* _TASK INSTRUCTIONS_
As you work through the listing, transcribe every line exactly as it reads.

================================

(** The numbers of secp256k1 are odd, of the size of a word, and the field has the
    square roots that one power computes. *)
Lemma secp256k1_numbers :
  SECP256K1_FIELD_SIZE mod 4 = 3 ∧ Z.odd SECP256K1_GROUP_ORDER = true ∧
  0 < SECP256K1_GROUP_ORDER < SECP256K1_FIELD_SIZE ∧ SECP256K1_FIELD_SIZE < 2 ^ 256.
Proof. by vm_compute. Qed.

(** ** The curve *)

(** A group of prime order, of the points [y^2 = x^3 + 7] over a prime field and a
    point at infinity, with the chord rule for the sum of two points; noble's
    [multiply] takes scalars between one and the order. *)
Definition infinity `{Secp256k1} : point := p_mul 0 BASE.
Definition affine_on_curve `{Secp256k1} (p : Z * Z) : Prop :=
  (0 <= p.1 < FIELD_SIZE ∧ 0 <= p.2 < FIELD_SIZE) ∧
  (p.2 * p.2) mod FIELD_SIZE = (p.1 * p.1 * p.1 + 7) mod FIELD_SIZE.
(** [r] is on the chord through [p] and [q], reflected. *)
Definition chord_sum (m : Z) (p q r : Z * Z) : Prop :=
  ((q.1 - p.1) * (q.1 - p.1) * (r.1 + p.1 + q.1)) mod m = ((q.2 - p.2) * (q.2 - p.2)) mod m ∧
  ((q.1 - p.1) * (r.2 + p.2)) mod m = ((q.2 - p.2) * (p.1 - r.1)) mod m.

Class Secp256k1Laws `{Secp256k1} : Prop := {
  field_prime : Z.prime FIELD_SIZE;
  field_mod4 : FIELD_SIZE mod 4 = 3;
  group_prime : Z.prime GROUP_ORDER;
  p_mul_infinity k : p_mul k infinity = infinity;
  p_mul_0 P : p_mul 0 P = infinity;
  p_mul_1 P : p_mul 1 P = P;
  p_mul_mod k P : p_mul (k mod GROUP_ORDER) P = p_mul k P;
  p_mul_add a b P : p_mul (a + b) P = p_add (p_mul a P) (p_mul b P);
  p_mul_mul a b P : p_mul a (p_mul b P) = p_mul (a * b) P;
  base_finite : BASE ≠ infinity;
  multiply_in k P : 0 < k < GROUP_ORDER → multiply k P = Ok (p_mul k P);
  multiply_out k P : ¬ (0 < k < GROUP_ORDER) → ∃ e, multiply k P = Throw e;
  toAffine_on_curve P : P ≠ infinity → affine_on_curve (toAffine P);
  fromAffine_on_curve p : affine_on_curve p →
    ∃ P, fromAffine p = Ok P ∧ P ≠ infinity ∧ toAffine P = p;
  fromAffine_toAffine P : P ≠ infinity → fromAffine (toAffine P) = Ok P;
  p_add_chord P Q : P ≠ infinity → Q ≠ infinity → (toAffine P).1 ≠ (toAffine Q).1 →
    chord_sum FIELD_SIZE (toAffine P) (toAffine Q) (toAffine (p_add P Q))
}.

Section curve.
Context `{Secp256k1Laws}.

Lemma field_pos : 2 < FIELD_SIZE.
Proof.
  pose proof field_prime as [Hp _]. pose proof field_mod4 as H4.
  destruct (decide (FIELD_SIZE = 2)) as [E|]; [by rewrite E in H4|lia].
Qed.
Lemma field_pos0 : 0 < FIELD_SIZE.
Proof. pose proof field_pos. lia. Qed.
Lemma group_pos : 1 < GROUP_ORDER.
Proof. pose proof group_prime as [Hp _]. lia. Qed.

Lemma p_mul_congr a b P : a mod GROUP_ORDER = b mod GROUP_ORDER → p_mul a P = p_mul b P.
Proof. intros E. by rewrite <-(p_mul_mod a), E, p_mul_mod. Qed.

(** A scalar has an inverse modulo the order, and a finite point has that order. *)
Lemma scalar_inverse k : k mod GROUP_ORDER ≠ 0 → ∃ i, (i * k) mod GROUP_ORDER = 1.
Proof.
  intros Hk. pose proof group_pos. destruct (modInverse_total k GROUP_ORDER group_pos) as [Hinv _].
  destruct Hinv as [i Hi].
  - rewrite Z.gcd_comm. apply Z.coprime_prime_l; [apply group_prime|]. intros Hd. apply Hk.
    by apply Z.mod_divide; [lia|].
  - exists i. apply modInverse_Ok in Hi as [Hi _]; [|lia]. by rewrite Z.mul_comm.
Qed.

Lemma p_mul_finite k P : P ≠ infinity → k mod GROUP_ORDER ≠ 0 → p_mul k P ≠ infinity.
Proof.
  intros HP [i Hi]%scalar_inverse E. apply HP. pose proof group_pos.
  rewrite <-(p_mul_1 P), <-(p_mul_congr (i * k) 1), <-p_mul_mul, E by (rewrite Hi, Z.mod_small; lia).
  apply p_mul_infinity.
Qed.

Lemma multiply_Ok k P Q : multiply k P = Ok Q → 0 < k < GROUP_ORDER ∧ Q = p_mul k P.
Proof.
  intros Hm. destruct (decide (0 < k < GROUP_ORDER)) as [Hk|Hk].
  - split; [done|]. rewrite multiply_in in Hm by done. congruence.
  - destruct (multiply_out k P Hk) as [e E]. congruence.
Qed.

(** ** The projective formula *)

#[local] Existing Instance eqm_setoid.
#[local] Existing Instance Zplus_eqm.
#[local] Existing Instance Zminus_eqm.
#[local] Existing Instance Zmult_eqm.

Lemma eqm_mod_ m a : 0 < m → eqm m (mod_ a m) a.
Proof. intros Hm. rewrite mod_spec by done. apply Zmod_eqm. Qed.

================================

* _OUTPUT BELOW_
(** The numbers of secp256k1 are odd, of the size of a word, and the field has the
    square roots that one power computes. *)
Lemma secp256k1_numbers :
  SECP256K1_FIELD_SIZE mod 4 = 3 ∧ Z.odd SECP256K1_GROUP_ORDER = true ∧
  0 < SECP256K1_GROUP_ORDER < SECP256K1_FIELD_SIZE ∧ SECP256K1_FIELD_SIZE < 2 ^ 256.
Proof. by vm_compute. Qed.

(** ** The curve *)

(** A group of prime order, of the points [y^2 = x^3 + 7] over a prime field and a
    point at infinity, with the chord rule for the sum of two points; noble's
    [multiply] takes scalars between one and the order. *)
Definition infinity `{Secp256k1} : point := p_mul 0 BASE.
Definition affine_on_curve `{Secp256k1} (p : Z * Z) : Prop :=
  (0 <= p.1 < FIELD_SIZE ∧ 0 <= p.2 < FIELD_SIZE) ∧
  (p.2 * p.2) mod FIELD_SIZE = (p.1 * p.1 * p.1 + 7) mod FIELD_SIZE.
(** [r] is on the chord through [p] and [q], reflected. *)
Definition chord_sum (m : Z) (p q r : Z * Z) : Prop :=
  ((q.1 - p.1) * (q.1 - p.1) * (r.1 + p.1 + q.1)) mod m = ((q.2 - p.2) * (q.2 - p.2)) mod m ∧
  ((q.1 - p.1) * (r.2 + p.2)) mod m = ((q.2 - p.2) * (p.1 - r.1)) mod m.

Class Secp256k1Laws `{Secp256k1} : Prop := {
  field_prime : Z.prime FIELD_SIZE;
  field_mod4 : FIELD_SIZE mod 4 = 3;
  group_prime : Z.prime GROUP_ORDER;
  p_mul_infinity k : p_mul k infinity = infinity;
  p_mul_0 P : p_mul 0 P = infinity;
  p_mul_1 P : p_mul 1 P = P;
  p_mul_mod k P : p_mul (k mod GROUP_ORDER) P = p_mul k P;
  p_mul_add a b P : p_mul (a + b) P = p_add (p_mul a P) (p_mul b P);
  p_mul_mul a b P : p_mul a (p_mul b P) = p_mul (a * b) P;
  base_finite : BASE ≠ infinity;
  multiply_in k P : 0 < k < GROUP_ORDER → multiply k P = Ok (p_mul k P);
  multiply_out k P : ¬ (0 < k < GROUP_ORDER) → ∃ e, multiply k P = Throw e;
  toAffine_on_curve P : P ≠ infinity → affine_on_curve (toAffine P);
  fromAffine_on_curve p : affine_on_curve p →
    ∃ P, fromAffine p = Ok P ∧ P ≠ infinity ∧ toAffine P = p;
  fromAffine_toAffine P : P ≠ infinity → fromAffine (toAffine P) = Ok P;
  p_add_chord P Q : P ≠ infinity → Q ≠ infinity → (toAffine P).1 ≠ (toAffine Q).1 →
    chord_sum FIELD_SIZE (toAffine P) (toAffine Q) (toAffine (p_add P Q))
}.

Section curve.
Context `{Secp256k1Laws}.

Lemma field_pos : 2 < FIELD_SIZE.
Proof.
  pose proof field_prime as [Hp _]. pose proof field_mod4 as H4.
  destruct (decide (FIELD_SIZE = 2)) as [E|]; [by rewrite E in H4|lia].
Qed.
Lemma field_pos0 : 0 < FIELD_SIZE.
Proof. pose proof field_pos. lia. Qed.
Lemma group_pos : 1 < GROUP_ORDER.
Proof. pose proof group_prime as [Hp _]. lia. Qed.

Lemma p_mul_congr a b P : a mod GROUP_ORDER = b mod GROUP_ORDER → p_mul a P = p_mul b P.
Proof. intros E. by rewrite <-(p_mul_mod a), E, p_mul_mod. Qed.

(** A scalar has an inverse modulo the order, and a finite point has that order. *)
Lemma scalar_inverse k : k mod GROUP_ORDER ≠ 0 → ∃ i, (i * k) mod GROUP_ORDER = 1.
Proof.
  intros Hk. pose proof group_pos. destruct (modInverse_total k GROUP_ORDER group_pos) as [Hinv _].
  destruct Hinv as [i Hi].
  - rewrite Z.gcd_comm. apply Z.coprime_prime_l; [apply group_prime|]. intros Hd. apply Hk.
    by apply Z.mod_divide; [lia|].
  - exists i. apply modInverse_Ok in Hi as [Hi _]; [|lia]. by rewrite Z.mul_comm.
Qed.

Lemma p_mul_finite k P : P ≠ infinity → k mod GROUP_ORDER ≠ 0 → p_mul k P ≠ infinity.
Proof.
  intros HP [i Hi]%scalar_inverse E. apply HP. pose proof group_pos.
  rewrite <-(p_mul_1 P), <-(p_mul_congr (i * k) 1), <-p_mul_mul, E by (rewrite Hi, Z.mod_small; lia).
  apply p_mul_infinity.
Qed.

Lemma multiply_Ok k P Q : multiply k P = Ok Q → 0 < k < GROUP_ORDER ∧ Q = p_mul k P.
Proof.
  intros Hm. destruct (decide (0 < k < GROUP_ORDER)) as [Hk|Hk].
  - split; [done|]. rewrite multiply_in in Hm by done. congruence.
  - destruct (multiply_out k P Hk) as [e E]. congruence.
Qed.

(** ** The projective formula *)

#[local] Existing Instance eqm_setoid.
#[local] Existing Instance Zplus_eqm.
#[local] Existing Instance Zminus_eqm.
#[local] Existing Instance Zmult_eqm.

Lemma eqm_mod_ m a : 0 < m → eqm m (mod_ a m) a.
Proof. intros Hm. rewrite mod_spec by done. apply Zmod_eqm. Qed.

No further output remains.